A pesar de todos los esfuerzos por desterrar a Giordano Bruno del ámbito de las ciencias, el conocido Diccionario de Biografía Científica en 16 volúmenes, editado por Charles Coulton Gillispie, lo acogió, con un artículo de Frances Yates donde se concibe el conjunto de la obra de Bruno como un presagio de los nuevos tiempos y de las concepciones científicas que los regirían. De la misma manera que Paracelso había fustigado a los galenos de su época, Bruno reprobaba a los astrónomos -los "insensatos matemáticos", como él los llamaba- que aún creían en un universo parcelado en consecutivas esferas. Eugenio Garin sitúa a Bruno dentro de la polémica científica renacentista en los términos siguientes:

"En nombre de la unidad de la naturaleza, de la inmanencia de la unidad divina en la naturaleza, Bruno condena al cielo 'dividido en tantas esferas y separado en cuarenta y ocho imágenes', la imaginación de 'insensatos matemáticos' y lo milagroso. Ve en Copérnico al liberador, no tanto porque haya colocado al Sol en el puesto de la Tierra cuanto porque ha destruído la esfera celeste de los 'insensatos matemáticos'. Como dice en De inmenso, 'ha llegado el día destructor de aquellos astros y aquellos orbes, y los ha reducido a la nada.' No cabe ninguna duda de que en Bruno están presentes el hermetismo, la magia y la astrología del Renacimiento. Sólo que la gran experiencia liberadora de Copérnico había sido decisiva para él y, como observará Kepler, al final de su camino se situaba ya Galileo."

REFERENCIAS

Boas, Marie (1962): The Scientific Renaissance 1450-1630. Harper Torchbooks, Nueva York.
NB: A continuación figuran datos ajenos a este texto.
(** [saturate lo hi x] is what the saturating operations of a type with the
    bounds [lo] and [hi] return for the exact result [x]. *)
Definition saturate (lo hi x : Z) : Z := Z.max lo (Z.min hi x).
Definition u64_saturating_add (a b : Z) : Z := saturate 0 U64_MAX (a + b).
Definition u64_saturating_sub (a b : Z) : Z := saturate 0 U64_MAX (a - b).
Definition i128_saturating_add (a b : Z) : Z := saturate I128_MIN I128_MAX (a + b).
Definition u256_saturating_add (a b : Z) : Z := saturate 0 U256_MAX (a + b).
Definition u256_saturating_sub (a b : Z) : Z := saturate 0 U256_MAX (a - b).
Definition u256_saturating_mul (a b : Z) : Z := saturate 0 U256_MAX (a * b).
Definition u256_checked_add (a b : Z) : option Z :=
  if decide (a + b <= U256_MAX) then Some (a + b) else None.
Definition u64_wrapping_add (a b : Z) : Z := (a + b) mod 2 ^ 64.

(** An [as u64] cast keeps the low 64 bits, of negative values too. *)
Definition as_u64 (x : Z) : Z := x mod 2 ^ 64.

(** ** Results and panics

    [result] is Rust's [Result]; [exec] is a computation that returns or
    panics (a failed [assert!], [expect], [unwrap], an arithmetic overflow or
    a division by zero). *)
Inductive result (A E : Type) : Type :=
| Ok (a : A)
| Err (e : E).
Arguments Ok {A E} a.
Arguments Err {A E} e.

Inductive exec (A : Type) : Type :=
| Ret (a : A)
| Panic (why : string).
Arguments Ret {A} a.
Arguments Panic {A} why.

#[export] Instance exec_ret : MRet exec := fun A a => Ret a.
#[export] Instance exec_bind : MBind exec := fun A B f m =>
  match m with Ret a => f a | Panic w => Panic w end.

#[export] Instance exec_fmap : FMap exec := fun A B f m =>
  match m with Ret a => Ret (f a) | Panic w => Panic w end.

Definition is_ok {A E} (r : result A E) : bool :=
  match r with Ok _ => true | Err _ => false end.

(** [assert! c w; k]: the guard of an [assert!]. *)
Definition assert (c : bool) (why : string) : exec unit :=
  if c then Ret tt else Panic why.

(** [Option::expect] and [Option::unwrap]. *)
Definition expect {A} (o : option A) (why : string) : exec A :=
  match o with Some a => Ret a | None => Panic why end.

(** Addition that panics on overflow, as the checked builds of the program
    and [U256]'s operators do. *)
Definition u64_add (a b : Z) : exec Z :=
  if decide (a + b <= U64_MAX) then Ret (a + b) else Panic "overflow".
Definition u64_sub (a b : Z) : exec Z :=
  if decide (b <= a) then Ret (a - b) else Panic "overflow".
Definition u256_add (a b : Z) : exec Z :=
  if decide (a + b <= U256_MAX) then Ret (a + b) else Panic "arithmetic operation overflow".
Definition u256_mul (a b : Z) : exec Z :=
  if decide (a * b <= U256_MAX) then Ret (a * b) else Panic "arithmetic operation overflow".

(** [U256::as_u64] panics on values that do not fit. *)
Definition u256_as_u64 (a : Z) : exec Z :=
  if decide (a <= U64_MAX) then Ret a else Panic "Integer overflow when casting to u64".

Definition checked_div (a b : Z) : exec Z :=
  if decide (b = 0) then Panic "attempt to divide by zero" else Ret (a / b).

(** ** Vectors *)

(** [Vec::pop]: the last element and the rest. *)
Fixpoint vec_pop {A} (l : list A) : option (A * list A) :=
  match l with
  | [] => None
  | x :: l' =>
      match vec_pop l' with
      | None => Some (x, [])
      | Some (y, r) => Some (y, x :: r)
      end
  end.

(** [iter().position(|i| i == x)] *)
Fixpoint position {A} `{EqDecision A} (x : A) (l : list A) : option nat :=
  match l with
  | [] => None
  | y :: l' => if decide (y = x) then Some 0%nat else S <$> position x l'
  end.

(** [Vec::swap_remove]: removes the element at [i] and puts the last element
    in its place. *)
Definition swap_remove {A} (i : nat) (l : list A) : list A :=
  match vec_pop l with
  | None => l
  | Some (y, r) => if decide (i = length r) then r else <[i := y]> r
  end.

(** A [for] loop whose body updates the state [b] and may panic. *)
Fixpoint foldM {A B} (f : B -> A -> exec B) (b : B) (l : list A) : exec B :=
  match l with
  | [] => Ret b
  | x :: l' => b' ← f b x; foldM f b' l'
  end.

(** The iteration order of a [HashSet] or [HashMap] is unspecified: any
    enumeration of the elements. *)
Class HashIter (A : Type) `{Countable A} := {
  hash_iter : gset A -> list A;
  hash_iter_perm s : hash_iter s ≡ₚ elements s }.
#[export] Instance hash_iter_elements A `{Countable A} : HashIter A | 100 :=
  {| hash_iter := elements; hash_iter_perm s := reflexivity _ |}.

(** ** Strings *)

(** [str::to_lowercase] on the ASCII letters; no other character has a
    lower-case form among the letters the program compares with. *)
Definition ascii_lower (c : ascii) : ascii :=
  let n := nat_of_ascii c in
  if (65 <=? n)%nat && (n <=? 90)%nat then ascii_of_nat (n + 32) else c.
Fixpoint to_lowercase (s : string) : string :=
  match s with
  | EmptyString => EmptyString
  | String c s' => String (ascii_lower c) (to_lowercase s')
  end.

(** A [match] on string literals. *)
Fixpoint assoc_str {A} (s : string) (l : list (string * A)) : option A :=
  match l with
  | [] => None
  | (k, v) :: l' => if String.eqb s k then Some v else assoc_str s l'
  end.

(** ** Automation *)
Create HintDb anvil discriminated.

Ltac unfold_bounds :=
  unfold is_u64, is_i128, is_u256, U64_MAX, U128_MAX, I128_MAX, I128_MIN, U256_MAX in *.
Ltac unfold_words :=
  unfold u64_saturating_add, u64_saturating_sub, i128_saturating_add,
    u256_saturating_add, u256_saturating_sub, u256_saturating_mul,
    u256_checked_add, saturate, as_u64 in *; unfold_bounds.
(** Arithmetic on machine integers: unfold the bounds and decide. *)
Ltac word_lia := unfold_words; lia.

(** Case analysis on the next [match] of a hypothesis or the goal, with the
    contradictions removed. *)
Ltac step_match :=
  match goal with
  | H : context [match ?x with _ => _ end] |- _ => destruct x eqn:?; simplify_eq/=
  | |- context [match ?x with _ => _ end] => destruct x eqn:?; simplify_eq/=
  end.

Lemma exec_bind_Ret {A B} (m : exec A) (f : A -> exec B) b :
  m ≫= f = Ret b <-> exists a, m = Ret a /\ f a = Ret b.
Proof. destruct m; simpl; [|split; [done|by intros (?&?&?)]]. naive_solver. Qed.

Lemma assert_Ret c w u : assert c w = Ret u <-> c = true.
Proof. unfold assert. destruct u, c; naive_solver. Qed.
Bourdieu, Pierre (1988): L'Ontologie politique de Martin Heidegger. Editions de Minuit, Paris.

Bruno, Giordano (1964) [1585]: The Heroic Frenzies. (Tr. Paul Eugene Memmo, Jr.). The University of North Carolina Press, Chapel Hill.

Garin, Eugenio (1981): El Zodiaco de la Vida. Ediciones Península, Barcelona.

Koestler, Arthur (1981) [1959]: Los Sonámbulos. Historia de la cambiante cosmovisión del hombre. Consejo Nacional de Ciencia y Tecnología, México.

Redondi, Pietro (1987) [1983]: Galileo Heretic. Princeton University Press, Princeton.

Rossi, Paolo (1990)[1986]: Las arañas y las hormigas. Una apología de la historia de la ciencia. Editorial Crítica, Barcelona.

Yates, Frances (1964): Giordano Bruno and the Hermetic Tradition. The University of Chicago Press.

Yates, Frances (1970): "Bruno, Giordano", en Dictionary of Scientific Biography, 2: 539-544. Charles Scribner's Sons, Nueva York.